Une fois engagés, plus moyen de rebrousser chemin, les croisements avec les autres cyclotouristes sont délicats mais, très attentionnés, voyant Patrick arriver, ils s’arrêtent tout simplement libérant la piste.
Tous ces incidents leur font prendre un copieux retard, eux qui souhaitaient mettre pied à terre vers 11H00.
La traversée de BAD SÄCKINGEN leur amène un peu de baume au cœur, le centre ville est magnifique et les incite à marquer une pause, c’est jour de marché, Patrick, encore couvert de poussière, fait sensation.
Le dernier tronçon, jusqu’à LAUFENBURG, terme de cette journée sera beaucoup plus sympa!

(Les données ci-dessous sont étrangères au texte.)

Lemma TrimSuffix_app s suf : TrimSuffix (s +:+ suf) suf = s.
Proof.
  unfold TrimSuffix. rewrite (proj2 (HasSuffix_spec _ _)) by eauto. rewrite slen_app.
  replace (slen s + slen suf - slen suf) with (slen s) by lia. apply str_take_app.
Qed.

(** Index of a byte. *)
Lemma index_byte_None c s : index_byte c s = None ↔ contains_byte c s = false.
Proof. unfold contains_byte. by destruct (index_byte c s). Qed.

Lemma contains_byte_cons c d s :
  contains_byte c (String d s) = ceq c d || contains_byte c s.
Proof.
  unfold contains_byte; simpl. destruct (ceq c d); [done|]. by destruct (index_byte c s).
Qed.

Lemma contains_byte_app c s t :
  contains_byte c (s +:+ t) = contains_byte c s || contains_byte c t.
Proof.
  induction s as [|d s IH]; [done|].
  by rewrite str_app_cons, !contains_byte_cons, IH, orb_assoc.
Qed.

Lemma contains_byte_empty c : contains_byte c "" = false.
Proof. done. Qed.

#[export] Hint Rewrite contains_byte_app contains_byte_cons contains_byte_empty : gostr.

Lemma index_byte_app_fresh c s t :
  contains_byte c s = false → index_byte c (s +:+ String c t) = Some (slen s).
Proof.
  induction s as [|d s IH]; rewrite ?str_app_empty, ?str_app_cons; simpl.
  - by rewrite ceq_refl.
  - rewrite contains_byte_cons. intros [Hd Hs]%orb_false_elim. rewrite Hd.
    by rewrite (IH Hs).
Qed.

Lemma last_index_byte_None c s :
  contains_byte c s = false → last_index_byte c s = None.
Proof.
  induction s as [|d s IH]; simpl; [done|].
  rewrite contains_byte_cons. intros [Hd Hs]%orb_false_elim. by rewrite (IH Hs), Hd.
Qed.

Lemma last_index_byte_app c s t :
  contains_byte c t = false → last_index_byte c (s +:+ String c t) = Some (slen s).
Proof.
  intros Ht. induction s as [|d s IH]; rewrite ?str_app_empty, ?str_app_cons; simpl.
  - by rewrite (last_index_byte_None _ _ Ht), ceq_refl.
  - by rewrite IH.
Qed.

Lemma last_index_byte_spec c s i :
  last_index_byte c s = Some i →
  ∃ a b, s = a +:+ String c b ∧ slen a = i ∧ contains_byte c b = false.
Proof.
  revert i. induction s as [|d s IH]; intros i; simpl; [done|].
  destruct (last_index_byte c s) as [j|] eqn:Hj.
  - intros [= <-]. destruct (IH _ eq_refl) as (a & b & -> & <- & Hb).
    exists (String d a), b. by rewrite str_app_cons.
  - destruct (ceq c d) eqn:Hcd; [|done]. intros [= <-].
    apply ceq_true in Hcd as ->. exists "", s. split; [done|]. split; [done|].
    clear IH. induction s as [|e s IH]; [done|]. simpl in Hj. rewrite contains_byte_cons.
    destruct (last_index_byte d s); [done|]. destruct (ceq d e); [done|]. by apply IH.
Qed.

(** Trimming. *)
Section trim.
Context (p : ascii → bool).

Definition starts_ok (s : string) : Prop :=
  match s with "" => True | String c _ => p c = false end.

Lemma trim_left_starts s : starts_ok (trim_left_by p s).
Proof. induction s as [|c s IH]; simpl; [done|]. by destruct (p c) eqn:?. Qed.

Lemma trim_left_id s : starts_ok s → trim_left_by p s = s.
Proof. destruct s as [|c s]; simpl; [done|]. by intros ->. Qed.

Le revêtement en bitume est très roulant et c’est avec un réel plaisir qu’à 12H20, ils aperçoivent Michel à l’entrée du bourg, calé à l’ombre d’un tilleul.
Finalement, malgré leur inquiétude, ils étaient au rendez-vous…
Aujourd’hui, encore un peu de rab puisque le compteur affiche 55 KM, mais ils n'ont pas eu la canicule qu'ils craignaient!